I am alone today.
I was alone yesterday, too. Kidzilla is in school for the second day in a row with no snow day or delayed start. The Hub’s ankle is feeling better and he went back to work yesterday. I and the Rotten Cats are quietly and peacefully doing our thing.
I miss them, though, even if I do enjoy the solitude and the time to get things accomplished. My productivity is different when they are home. It’s not non-existent; it’s just different.
As I sat here yesterday, I was a bit nervous. Kidzilla was on a field trip – her first without one of us along as a chaperone. That drew a lot of my attention; I am prone to worry about such things. It was a short trip and there were plenty of teachers, of course. My Mom assured me it would be fine and that the school hadn’t lost any kids to date. (Like she never worried her head off when one of us was on a trip without her. Sure.) Of course it would be fine, but I still said an extra prayer or two that all would be well and that Zilla would behave herself.
This trip was a first. And it’s just one more in a long string of firsts, but I started thinking about all the other firsts Zilla’s had lately and it occurred to me that she is growing very fast. Too fast. All of a sudden, there are so many things that are different…
She reads. A lot. But lately, she curls up in a chair with her long legs slung over the side and disappears into a chapter book all by herself. Wasn’t it just yesterday that she climbed on my lap and said, “Read, Mommy”?
She is finding her way around my kitchen with much less help. She pours her own cereal and even pours her own drinks, when the containers aren’t too full. She can reach the counters and the pantry shelf without help or a stool. She knows where the chocolate is.
She helps me plan menus and makes her own meals. Well, some of them. She does things like select her own lunch items for school and she knows my rules – fruit, vegetable, protein, grain. At home, she makes her own lunch. Recently, she put together a lunch good enough for any corner deli. She did it with no help, only supervision, then put it out on a cool place setting. She was very proud of herself and I would hazard a guess that her sandwich tasted particularly good to her that day.
She has started taking showers at night, not baths. Some nights she even heads up to get ready for bed without being told, just because her body tells her it’s time. She makes her own bed and keeps her rooms neat. She starts her homework right after school, checking off assignments as she finishes them.
And lest anyone think our girl is perfect, she also gets herself into trouble often enough for her remarkably teenager-like ‘tude and what I like to call “playground mouth.” She has been known to roll her eyes, “humph” at either or both of us to express her displeasure, and has slammed a door or two for emphasis.
It’s exciting. It’s sudden.
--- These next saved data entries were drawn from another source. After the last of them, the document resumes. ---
(* ===== verification/RoscaTypes.v ===== *)
(** The data of the ROSCA pallet: the types of [pallets/rosca/src/types.rs], the
    [Config] trait, the events, the errors and the storage items declared in
    [pallets/rosca/src/lib.rs], and the monad in which its functions are written. *)

From S2P Require Import Prelude.

(** [pub enum PaymentAssets] and [PaymentAssets::id]. *)
Inductive PaymentAssets : Type := USDT | USDC.

Definition PaymentAssets_id (a : PaymentAssets) : Z :=
  match a with
  | USDT => 1984
  | USDC => 1337
  end.

#[export] Instance PaymentAssets_eq_dec : EqDecision PaymentAssets.
Proof. solve_decision. Defined.

(** [pub type RoscaId = u32]; [Moment] is [pallet_timestamp]'s [u64] in both
    runtimes of the repository; [pub type Balance = u128]. *)
Abbreviation RoscaId := Z.
Abbreviation Moment := Z.
Abbreviation Balance := Z.

(** * [pallet::Config]

    The associated types and constants of the pallet's [Config] trait, together
    with the code outside this repository that the pallet calls: the [fungibles]
    implementation behind [ForeignCurrency], the sub-account derivation of
    [PalletId], the [blake2_128] host function and the prefix removal of the
    storage backend.  They are parameters of the model. *)
Class Config : Type := {
  AccountId : Type;
  AccountId_eq_dec :: EqDecision AccountId;
  AccountId_countable :: Countable AccountId;
  (** [Ord] on accounts, used by [sort]. *)
  AccountId_le : relation AccountId;
  AccountId_le_dec :: RelDecision AccountId_le;
  MaxParticipants : Z;
  MaxInvitedParticipants : Z;
  StringLimit : Z;
  (** [PalletId::into_sub_account_truncating]. *)
  into_sub_account_truncating : Z → AccountId;
  (** The ledger behind [ForeignCurrency], its [Mutate::transfer] with
      [Expendable] preservation, and the [Inspect] functions that specify it. *)
  Assets : Type;
  TransferError : Type;
  asset_transfer : Z → AccountId → AccountId → Balance → Assets → Assets + TransferError;
  asset_balance : Assets → Z → AccountId → Balance;
  asset_minimum_balance : Assets → Z → Balance;
  (** [sp_core::blake2_128]. *)
  blake2_128 : list Z → list Z;
  (** The entries left under a prefix by [clear_prefix(prefix, limit, None)]. *)
  clear_prefix : Z → gmap AccountId unit → gmap AccountId unit;
}.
It’s sort of surprising. I suspect it shouldn’t be – we knew this would happen. But yet it is surprising. And scary as hell.
Another thing that surprised me recently is how her culinary taste is changing. Zilla is a willing and adventurous participant in the kitchen. She has a rather mature palate for a little girl. Certain spices, though, still do not appeal to her.
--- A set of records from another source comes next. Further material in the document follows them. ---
(* ===== verification/RoscaSample.v ===== *)
(** A concrete instance of the pallet's [Config], for the witnesses and for replaying
    the scenarios of [pallets/rosca/src/tests.rs]: integer accounts as in
    [pallets/rosca/src/mock.rs], its constants, and a two-asset ledger that satisfies
    the documented behaviour of [fungibles::Mutate::transfer]. *)

From S2P Require Import Prelude RoscaTypes RoscaRounds RoscaCalls.

(** The error of a transfer without funds ([TokenError::FundsUnavailable]). *)
Inductive TokenError : Type := FundsUnavailable.

Definition ledger_balance (l : gmap (Z * Z) N) (asset who : Z) : Z :=
  Z.of_N (default 0%N (l !! (asset, who))).

Definition ledger_transfer (asset from to amount : Z) (l : gmap (Z * Z) N)
    : gmap (Z * Z) N + TokenError :=
  if ledger_balance l asset from <? amount then inr FundsUnavailable
  else if decide (from = to) then inl l
  else inl (<[(asset, to) := Z.to_N (ledger_balance l asset to + amount)]>
              (<[(asset, from) := Z.to_N (ledger_balance l asset from - amount)]> l)).

#[export] Instance Sample : Config := {|
  AccountId := Z;
  AccountId_le := Z.le;
  MaxParticipants := 150;
  MaxInvitedParticipants := 149;
  StringLimit := 50;
  into_sub_account_truncating := λ r, 2 ^ 40 + r;
  Assets := gmap (Z * Z) N;
  TransferError := TokenError;
  asset_transfer := ledger_transfer;
  asset_balance := ledger_balance;
  asset_minimum_balance := λ _ _, 1;
  blake2_128 := λ bs, replicate 16 ((foldl Z.add 7 bs) mod 256);
  clear_prefix := λ limit m, if Z.of_nat (size m) <=? limit then ∅ else m;
|}.

#[export] Instance Sample_laws : ConfigLaws Sample.
Proof.
  split; try apply _.
  - done.
  - done.
  - intros x. apply length_replicate.
  - intros x. apply Forall_replicate. unfold in_width, u8_MAX.
    pose proof (Z.mod_pos_bound (foldl Z.add 7 x) 256). lia.
  - intros limit m. cbn. case_match; [apply map_empty_subseteq | done].
  - intros limit m H%Z.leb_le. change ((if Z.of_nat (size m) <=? limit then ∅ else m) = ∅).
    destruct (Z.of_nat _ <=? _); [done | discriminate].
Qed.

(** The genesis of the mock runtime: accounts 0 to 3 hold 10000 of each asset and
    account 4 holds 50. *)
Definition genesis_ledger : gmap (Z * Z) N :=
  list_to_map [((1984, 0), 10000%N); ((1984, 1), 10000%N); ((1984, 2), 10000%N); ((1984, 3), 10000%N);
               ((1984, 4), 50%N);
               ((1337, 0), 10000%N); ((1337, 1), 10000%N); ((1337, 2), 10000%N); ((1337, 3), 10000%N);
               ((1337, 4), 50%N)].

Definition genesis (now : Moment) : State (T := Sample) :=
  mkState 0 ∅ ∅ ∅ ∅ ∅ ∅ ∅ ∅ ∅ ∅ ∅ ∅ ∅ ∅ ∅ ∅ genesis_ledger now 1 (λ _, []) [].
So I was pretty shocked when she gave a rave review for this Creamy Spiced Cauliflower Soup.
First of all, nobody loves cauliflower. Well, maybe people do, but certainly not in the way that we love a good hot pizza or chocolate or red wine. But this was not your average cauliflower soup.
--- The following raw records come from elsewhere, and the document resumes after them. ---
(* ===== verification/RoscaTyping.v ===== *)
(** Types of the stored values.  The model keeps an integer of [n] bits as a [Z] and a
    [BoundedVec] as a list; this file states what their types guarantee of every
    storage item and of every event, and shows that each function of the pallet
    produces well-typed values from well-typed ones: a semantic type system for the
    dispatch monad. *)

From S2P Require Import Prelude RoscaTypes RoscaRounds RoscaCalls RoscaLogic.

Section typing.
Context {T : Config} {L : ConfigLaws T}.
Implicit Types (s : State) (r : RoscaId) (d : RoscaDetails) (a : AccountId).

(** * Well-typed storage *)

Abbreviation u32 := (in_width u32_MAX).
Abbreviation u64 := (in_width u64_MAX).
Abbreviation u128 := (in_width u128_MAX).
Definition bounded {A} (bound : Z) (l : list A) : Prop := len l ≤ bound.

(** A [StorageMap] and a [StorageDoubleMap] of values satisfying [P]. *)
Definition stored {V} (P : V → Prop) (m : gmap RoscaId V) : Prop :=
  map_Forall (λ r v, u32 r ∧ P v) m.
Definition stored_under {V} (P : V → Prop) (m : gmap RoscaId (gmap AccountId V)) : Prop :=
  stored (map_Forall (λ _, P)) m.

Record details_typed d : Prop := {
  typed_number : u32 (number_of_participants d);
  typed_threshold : u32 (minimum_participant_threshold d);
  typed_amount : u32 (contribution_amount d);
  typed_frequency : u64 (contribution_frequency d);
  typed_start_by : u64 (start_by_timestamp d);
  typed_name : bounded StringLimit (name d);
}.

Record round_typed (i : RoundInfo) : Prop := {
  typed_round_number : u32 (round_number i);
  typed_cutoff : u64 (payment_cutoff i);
  typed_expected : bounded MaxInvitedParticipants (expected_contributors i);
}.
Definition rounds_typed (l : list RoundInfo) : Prop := bounded MaxParticipants l ∧ Forall round_typed l.

Definition event_typed (e : Event) : Prop :=
  match e with
  | RoscaCreated r amount _ frequency _ name number threshold start_by eligible _ =>
    u32 r ∧ u128 amount ∧ u64 frequency ∧ bounded StringLimit name ∧ u32 number ∧ u32 threshold ∧
    u64 start_by ∧ bounded MaxParticipants eligible
  | RoscaStarted r _ rounds _ cutoff => u32 r ∧ rounds_typed rounds ∧ u64 cutoff
  | NewRoundStarted r _ cutoff => u32 r ∧ u64 cutoff
  | ContributionMade r _ _ amount | DepositDeducted r _ _ amount _
  | SecurityDepositContribution r _ amount | SecurityDepositClaimed r _ amount => u32 r ∧ u128 amount
  | ParticipantDefaulted r _ _ | JoinedRosca r _ | LeftRosca r _ | RoscaComplete r
  | RoscaManuallyEnded r => u32 r
  end.

Record well_typed s : Prop := {
  typed_next_id : u32 (NextRoscaId s);
  typed_active : stored details_typed (ActiveRoscas s);
  typed_completed : stored (λ _, True) (CompletedRoscas s);
  typed_participants : stored_under u32 (RoscaParticipants s);
  typed_invited : stored_under (λ _, True) (RoscaInvitedPreverifiedParticipants s);
  typed_count : stored u32 (RoscaParticipantsCount s);
  typed_deposits : stored_under u32 (RoscaSecurityDeposits s);
  typed_slots : stored (bounded MaxParticipants) (PendingRoscaParticipantsOrder s);
  typed_order : stored (bounded MaxParticipants) (ActiveRoscaParticipantsOrder s);
  typed_pending : stored details_typed (PendingRoscaDetails s);
  typed_next : stored u64 (NextPayByTimestamp s);
  typed_final : stored u64 (FinalPayByTimestamp s);
  typed_claimant : stored (λ _, True) (EligibleClaimant s);
  typed_contributors : stored_under (λ _, True) (CurrentContributors s);
  typed_contributions : stored u32 (CurrentContributionCount s);
  typed_defaults : stored_under u32 (DefaultCount s);
  typed_now : u64 (Now s);
  typed_events : Forall event_typed (Events s);
}.

Lemma stored_insert {V} (P : V → Prop) r v m : u32 r → P v → stored P m → stored P (<[r := v]> m).
Proof. intros. by apply map_Forall_insert_2. Qed.
Lemma stored_delete {V} (P : V → Prop) r m : stored P m → stored P (delete r m).
Proof. apply map_Forall_delete. Qed.
Lemma stored_lookup {V} (P : V → Prop) r v m : stored P m → m !! r = Some v → P v.
Proof. intros Hm Hv. by apply (Hm r v). Qed.
Lemma stored_prefix {V} (P : V → Prop) r m : stored_under P m → map_Forall (λ _, P) (prefix m r).
Proof.
  intros Hm. unfold prefix. destruct (m !! r) as [p|] eqn:E; [|apply map_Forall_empty].
  by apply (stored_lookup _ _ _ _ Hm E).
Qed.
Lemma stored_dlookup {V} (P : V → Prop) r a v m : stored_under P m → dlookup m r a = Some v → P v.
Proof. intros Hm. by apply (stored_prefix P r m Hm a v). Qed.
Lemma stored_dset {V} (P : V → Prop) r p m :
  u32 r → map_Forall (λ _, P) p → stored_under P m → stored_under P (dset r p m).
Proof. intros. by apply stored_insert. Qed.
Lemma stored_dinsert {V} (P : V → Prop) r a v m :
  u32 r → P v → stored_under P m → stored_under P (dinsert r a v m).
Proof. intros. apply stored_dset; [done| |done]. apply map_Forall_insert_2; [done|]. by apply stored_prefix. Qed.
Lemma stored_dremove {V} (P : V → Prop) r a m :
  u32 r → stored_under P m → stored_under P (dremove r a m).
Proof. intros. apply stored_dset; [done| |done]. apply map_Forall_delete. by apply stored_prefix. Qed.

(** * Typed programs

    [m ⦂ P]: from a well-typed state, whatever [m] returns satisfies [P] and leaves a
    well-typed state. *)
Notation "m ⦂ P" := (keeps well_typed (λ _, True) m P) (at level 70, no associativity).

Lemma keeps_vec_set_bounded {A} bound (v : list A) i x :
  bounded bound v → vec_set v i x ⦂ bounded bound.
Proof. intros Hv. eapply keeps_mono; [apply keeps_vec_set|]. unfold bounded, len. by intros v' ->. Qed.
Lemma type_transfer asset from to amount : transfer asset from to amount ⦂ (λ _, True).
Proof.
  intros s Hs. unfold transfer. destruct (asset_transfer _ _ _ _ _); [|done]. split; [done|].
  by destruct Hs; split.
Qed.
Lemma type_deposit_event e : event_typed e → deposit_event e ⦂ (λ _, True).
Proof.
  intros He. apply keeps_modify; [done|]. intros s []. split; try done. cbn. by apply Forall_app_2, Forall_singleton.
Qed.

(** The reads: what is stored is typed. *)
Lemma type_read {V} (f : State → gmap RoscaId V) (P : V → Prop) r :
  (∀ s, well_typed s → stored P (f s)) → gets (λ s, f s !! r) ⦂ optional P.
Proof. intros Hf. apply keeps_gets. intros s Hs v. by apply stored_lookup, Hf. Qed.
Lemma type_read_under {V} (f : State → gmap RoscaId (gmap AccountId V)) (P : V → Prop) r a :
  (∀ s, well_typed s → stored_under P (f s)) → gets (λ s, dlookup (f s) r a) ⦂ optional P.
Proof. intros Hf. apply keeps_gets. intros s Hs v. by apply stored_dlookup, Hf. Qed.

Lemma default_u32 (o : option Z) : optional u32 o → u32 (default 0 o).
Proof. destruct o; cbn; [auto | done]. Qed.
Lemma checked_add_typed max x y : 0 ≤ x → 0 ≤ y → optional (in_width max) (checked_add max x y).
Proof. intros ? ? z [-> ?]%checked_add_Some. unfold in_width. lia. Qed.
Lemma checked_sub_typed x y : u32 x → 0 ≤ y → optional u32 (checked_sub x y).
Proof. intros [? ?] ? z [-> ?]%checked_sub_Some. unfold in_width. lia. Qed.
Lemma bounded_try_from_typed {A} bound (v : list A) : optional (bounded bound) (bounded_try_from bound v).
Proof. unfold bounded_try_from, bounded. intros x. destruct (Z.leb_spec (len v) bound); naive_solver. Qed.
Lemma rotate_typed {A} bound (v : list A) mid :
  bounded bound v → optional (bounded bound) (try_rotate_right v mid).
Proof.
  unfold try_rotate_right, bounded, len. intros Hv x. case_match; [|done]. intros [= <-].
  rewrite length_app, length_drop, length_take. lia.
Qed.
Lemma width_nonneg max x : in_width max x → 0 ≤ x.
Proof. by intros [? _]. Qed.
Lemma map_Forall_True {V} (m : gmap AccountId V) : map_Forall (λ _ _, True) m.
Proof. done. Qed.
Lemma len_nonneg {A} (l : list A) : 0 ≤ len l.
Proof. unfold len. lia. Qed.
Lemma u32_0 : u32 0.
Proof. done. Qed.
Lemma u32_1 : u32 1.
Proof. done. Qed.
Lemma wrapping_add_u32 x y : u32 (wrapping_add u32_MAX x y).
Proof. unfold wrapping_add, in_width, u32_MAX. pose proof (Z.mod_pos_bound (x + y) (2 ^ 32 - 1 + 1)). lia. Qed.
Lemma optional_or {A} (P : A → Prop) (o o' : option A) :
  optional P o → optional P o' → optional P (match o with Some x => Some x | None => o' end).
Proof. by destruct o. Qed.
Lemma u32_u128 x : u32 x → u128 x.
Proof. unfold in_width, u32_MAX, u128_MAX. lia. Qed.
End typing.

Notation "m ⦂ P" := (keeps well_typed (λ _, True) m P) (at level 70, no associativity).
Create HintDb typing.
#[export] Hint Resolve stored_insert stored_delete stored_dinsert stored_dremove stored_dset default_u32
  bounded_try_from_typed rotate_typed u32_0 u32_1 wrapping_add_u32 optional_or u32_u128 map_Forall_True
  typed_number typed_threshold typed_amount typed_frequency typed_start_by typed_name : typing.

(** A write of typed values to typed storage. *)
Ltac type_write := intros ? []; split; cbn; eauto 8 with typing.

Section functions.
Context {T : Config} {L : ConfigLaws T}.
Implicit Types (r : RoscaId) (d : RoscaDetails) (a : AccountId).
Abbreviation u32 := (in_width u32_MAX).
Abbreviation u64 := (in_width u64_MAX).

(** * The getters *)

Lemma type_active_roscas r : gets (active_roscas r) ⦂ optional details_typed.
Proof. apply type_read. by intros s []. Qed.
Lemma type_completed_roscas r : gets (completed_roscas r) ⦂ optional (λ _, True).
Proof. apply type_read. by intros s []. Qed.
Lemma type_participants r a : gets (participants r a) ⦂ optional u32.
Proof. apply type_read_under. by intros s []. Qed.
Lemma type_invited r a : gets (invited_preverified_participants r a) ⦂ optional (λ _, True).
Proof. apply type_read_under. by intros s []. Qed.
Lemma type_participants_count r : gets (participants_count r) ⦂ optional u32.
Proof. apply type_read. by intros s []. Qed.
Lemma type_security_deposit r a : gets (security_deposit r a) ⦂ optional u32.
Proof. apply type_read_under. by intros s []. Qed.
Lemma type_pending_order r : gets (pending_rosca_participants_order r) ⦂ optional (bounded MaxParticipants).
Proof. apply type_read. by intros s []. Qed.
Lemma type_active_order r : gets (active_rosca_participants_order r) ⦂ optional (bounded MaxParticipants).
Proof. apply type_read. by intros s []. Qed.
Lemma type_rosca_details r : gets (rosca_details r) ⦂ optional details_typed.
Proof. apply type_read. by intros s []. Qed.
Lemma type_next r : gets (next_pay_by_timestamp r) ⦂ optional u64.
Proof. apply type_read. by intros s []. Qed.
Lemma type_final r : gets (final_pay_by_timestamp r) ⦂ optional u64.
Proof. apply type_read. by intros s []. Qed.
Lemma type_eligible_claimant r : gets (eligible_claimant r) ⦂ optional (λ _, True).
Proof. apply type_read. by intros s []. Qed.
Lemma type_current_contributors r a : gets (current_contributors r a) ⦂ optional (λ _, True).
Proof. apply type_read_under. by intros s []. Qed.
Lemma type_contribution_count r : gets (current_contribution_count r) ⦂ u32.
Proof.
  apply keeps_gets. intros s []. apply default_u32. intros x. by apply stored_lookup.
Qed.
Lemma type_Now : gets Now ⦂ u64.
Proof. apply keeps_gets. by intros s []. Qed.
Lemma type_next_rosca_id : gets next_rosca_id ⦂ u32.
Proof. apply keeps_gets. by intros s []. Qed.
Lemma type_default_count r a s : well_typed s → u32 (default_count r a s).
Proof. intros []. apply default_u32. intros x. by apply stored_dlookup. Qed.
What sold me on this soup was the color. Usually cauliflower soup is so very…white. This looked warm and golden. I was pretty sure the Hub would eat this, but Zilla worried me. This has turmeric, coriander, cardamom, cumin, red pepper, black pepper, and fresh dill. Any one of those can be a bit mature for young taste buds. Together? I was certain I would need a less adventurous alternative for Zilla.
But once she got over her own surprise about the ingredients, she loved it. And I’m not talking about the spices…
I have become quite comfortable making new recipes with flavors my family may not have tried before. When I try one, I will often say it’s a “guinea pigger,” as I did the night we had this soup for dinner.
“Mom!” Zilla shouted as she came down the stairs into the kitchen. “Why would you put a guinea pig in the soup??? That’s dee-skusting!”
I assured her that there were no guinea pigs in the soup. (In fact, this one’s vegan!) Comforted by the fact that there would be no guinea pigs swimming in her bowl, my daughter enjoyed a very grown up soup for dinner. We served it with a seven-grain sourdough bread and apple slices the first night. On leftovers day, we topped it with herbed feta and chives.
The recipe comes to us from Produce on Parade, which is a very sweet little blog filled with beautiful vegan recipes and an adorable rescue dog. (Jen, if you haven’t seen this one, you have to check it out.) The recipe was quick and easy and the only items I had to purchase were the cauliflower and some coconut milk. We skipped the fresh dill garnish and used dried because the market didn’t have any fresh on hand. We added a bit of paprika on top as well.
Click over to Produce on Parade, say hello, and grab the recipe. It’s easy, it’s inexpensive, and like all great soups, tastes even better the next day.
*Nobody tells me I put the same photo in here twice? Thanks, guys… I’m leaving it.